:: GIVEN INFORMATION ::

(** ** Generating questions *)

(** Every call of [generateContent] sends exactly one request and touches
    neither storage nor the alerts. *)
Lemma generateContent_one_request (backend : Backend) (topic : string)
    (type : AssignmentType) (difficulty : Difficulty) (w : World) :
  ∃ questions w',
    generateContent backend topic type difficulty w = (Return questions, w')
    ∧ List.filter is_http (trace w')
      = List.filter is_http (trace w)
        ++ [EvHttp (PostGenerate topic type difficulty)]
    ∧ List.filter is_alert (trace w') = List.filter is_alert (trace w)
    ∧ localStorage w' = localStorage w
    ∧ (∀ e, generate_endpoint backend
              (trace w ++ [EvHttp (PostGenerate topic type difficulty)])
              topic type difficulty = Throw e → questions = []).
Proof.
  unfold generateContent, try_catch, bind, axios, bind, emit, modify,
    console_error, emit, modify.
  simpl.
  destruct (generate_endpoint backend _ _ _ _) as [qs|e]; do 2 eexists;
    (split; [reflexivity|]); simpl; rewrite ?List.filter_app; simpl;
    rewrite ?app_nil_r; repeat split; try done.
Qed.

(** [handleGenerate] of the creator. With a topic that is blank once
    trimmed it does nothing at all. Otherwise it sends one generation
    request with the topic as typed, and ends with the loading flag off,
    [hasGenerated] on and the preview replaced by what [generateContent]
    returned, which is the empty list when the request failed: a failure
    shows as an empty preview, without an alert. *)
Theorem handleGenerate_outcome
    (backend : Backend) (trim : string → string)
    (st : AssignmentCreator.State) (w : World) :
  (trim (AssignmentCreator.topic st) = "" →
     AssignmentCreator.handleGenerate backend trim st (st, w)
       = (Return (), (st, w)))
  ∧ (trim (AssignmentCreator.topic st) ≠ "" →
     ∃ questions w',
       generateContent backend (AssignmentCreator.topic st)
         (AssignmentCreator.type st) (AssignmentCreator.difficulty st) w
         = (Return questions, w')
       ∧ AssignmentCreator.handleGenerate backend trim st (st, w) =
           (Return (),
            ({| AssignmentCreator.topic := AssignmentCreator.topic st;
                AssignmentCreator.type := AssignmentCreator.type st;
                AssignmentCreator.difficulty := AssignmentCreator.difficulty st;
                AssignmentCreator.loading := false;
                AssignmentCreator.generatedQuestions := questions;
                AssignmentCreator.hasGenerated := true |}, w'))
       ∧ List.filter is_http (trace w')
         = List.filter is_http (trace w)
           ++ [EvHttp (PostGenerate (AssignmentCreator.topic st)
                         (AssignmentCreator.type st)
                         (AssignmentCreator.difficulty st))]
       ∧ List.filter is_alert (trace w') = List.filter is_alert (trace w)
       ∧ (∀ e, generate_endpoint backend
                 (trace w ++
                    [EvHttp (PostGenerate (AssignmentCreator.topic st)
                               (AssignmentCreator.type st)
                               (AssignmentCreator.difficulty st))])
                 (AssignmentCreator.topic st) (AssignmentCreator.type st)
                 (AssignmentCreator.difficulty st) = Throw e →
               questions = [])).
Proof.
  split.
  - intros Hblank. unfold AssignmentCreator.handleGenerate.
    by rewrite bool_decide_eq_true_2.
  - intros Htopic.
    destruct (generateContent_one_request backend (AssignmentCreator.topic st)
                (AssignmentCreator.type st) (AssignmentCreator.difficulty st) w)
      as (questions & w' & Hrun & Hhttp & Halert & _ & Hfail).
    exists questions, w'. split; [done|]. split; [|done].
    unfold AssignmentCreator.handleGenerate.
    rewrite bool_decide_eq_false_2 by done.
    unfold bind, liftW, AssignmentCreator.setLoading,
      AssignmentCreator.setHasGenerated, modify.
    simpl. by rewrite Hrun.
Qed.

Lemma handleGenerate_outcome_witness :
  AssignmentCreator.handleGenerate offline_backend no_trim
      AssignmentCreator.initial (AssignmentCreator.initial, fresh_world)
    = (Return (), (AssignmentCreator.initial, fresh_world))
  ∧ ∃ questions w',
      AssignmentCreator.handleGenerate offline_backend no_trim creator_ready
          (creator_ready, fresh_world)
        = (Return (),
           ({| AssignmentCreator.topic := "Photosynthesis";
               AssignmentCreator.type := MCQ;
               AssignmentCreator.difficulty := MEDIUM;
               AssignmentCreator.loading := false;
               AssignmentCreator.generatedQuestions := questions;
               AssignmentCreator.hasGenerated := true |}, w'))
      ∧ questions = [].
Proof.
  split.
  - apply (proj1 (handleGenerate_outcome offline_backend no_trim
                    AssignmentCreator.initial fresh_world)).
    reflexivity.
  - destruct (proj2 (handleGenerate_outcome offline_backend no_trim
                       creator_ready fresh_world))
      as (questions & w' & _ & Hrun & _ & _ & Hfail).
    + simpl. discriminate.
    + exists questions, w'. split; [exact Hrun|].
      apply (Hfail NetworkError). reflexivity.
Defined.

:::

_TASK DETAILS_
Write out every line of the data that holds the word "emit".

_EXERCISE SOLUTION_
  unfold generateContent, try_catch, bind, axios, bind, emit, modify,
    console_error, emit, modify.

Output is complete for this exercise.